Former CDC official Dr. Mark Rosenberg, who helped found the CDC's National Center for Injury Prevention and Control before going on to eventually become President Emeritus of The Task Force for Global Health, joins me today to help us understand the culture and some of the thinking that seems to be going on amongst the CDC's leadership since the election of the new, anti-science, anti-fact President.
"They act in response to signals," Rosenberg says about the CDC, citing the Trump Administration's aggressive early steps to undermine science-based federal agencies. "Things like that don't go unnoticed. It may be that people at CDC say we're committed to helping the public but we don't want to lose our jobs." Rosenberg, who worked at the CDC for 20 years, famously battled the gun lobby-funded Congress in the 90s, as they passed the Dickey Amendment legislation to prevent research into gun violence prevention. (My interview with Rosenberg last year, on that topic specifically, is here.)

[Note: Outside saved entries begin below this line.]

Lemma CanonicalBlock_read ebm inp cb r : registry_ok ebm → (length inp ≤ N)%nat →
  CanonicalBlock_UnmarshalCbor ebm inp = (Ok cb, r) → canonical_read ebm cb ∧ (length r ≤ length inp)%nat.
Proof.
  intros Hreg Hn E. unfold CanonicalBlock_UnmarshalCbor in E. run; reads;
    match goal with E : canonical_fields _ _ = _ |- _ => apply canonical_fields_read in E as (Hcb & Hnil & Hl); [|first [done|lia]..] end;
    (split; [|lia]); [|done].
  match goal with E : bool_decide _ = true |- _ => apply bool_decide_eq_true in E as <- end.
  destruct Hcb as (? & ? & _ & ?). split; [done|]. split; [done|]. split; [|done].
  intros Ht. by eapply CRCNo_empty; [|done].
Qed.

(** What was read, passes the check and has a known CRC type is well formed. *)
Lemma canonical_read_wf ebm cb : canonical_read ebm cb → crc_known (cb_CRCType cb) → CanonicalBlock_CheckValid cb = Ok [] →
  CanonicalBlock_wf ebm cb.
Proof.
  intros (Hn & Hf & Hc & Hv) Hk. unfold CanonicalBlock_wf, CanonicalBlock_CheckValid.
  destruct (cb_Value cb) as [v|]; [|done]. destruct Hv as (Ht & Hr & Hreg). intros Hok%Ok_inj.
  apply app_nil in Hok as [_ Hok]. apply app_nil in Hok as [Hok _]. by destruct (block_read_wf v Hr Hok).
Qed.

(** ** The primary block *)

Definition primary_read (pb : PrimaryBlock) : Prop :=
  pb_Version pb = dtnVersion ∧ is_u64 (pb_BundleControlFlags pb) ∧
  endpoint_read (pb_Destination pb) ∧ endpoint_read (pb_SourceNode pb) ∧ endpoint_read (pb_ReportTo pb) ∧
  CreationTimestamp_wf (pb_CreationTimestamp pb) ∧ is_u64 (pb_Lifetime pb) ∧
  is_u64 (pb_FragmentOffset pb) ∧ is_u64 (pb_TotalDataLength pb) ∧ (PrimaryBlock_HasCRC pb = false → pb_CRC pb = []).

Lemma CreationTimestamp_read t inp t' r : CreationTimestamp_UnmarshalCbor (t, inp) = (Ok (), (t', r)) →
  CreationTimestamp_wf t' ∧ (length r ≤ length inp)%nat.
Proof.
  unfold CreationTimestamp_UnmarshalCbor. intros E. run. simplify_eq. reads. split; [done|lia].
Qed.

While he explains that "most of the people at CDC are very committed to serving public health and the public good" and "work very hard to protect the nation — whether its from Ebola, heart disease, diabetes, bird flu, or climate change," he adds that he was eventually fired "by a Director of CDC who decided that he would rather keep his job than protect the science. And I think that was a terrible turning point for CDC."
Rosenberg explains the agency's role in helping to determine the many "health effects of climate change" which, he notes, "even the politicians who are pro-business and pro-economic development need to understand. You can't respond in a rational way, or a productive way, if you don't understand the problem." Finally, Desi Doyen joins us for our latest Green News Report where, as usual, everything is awesome!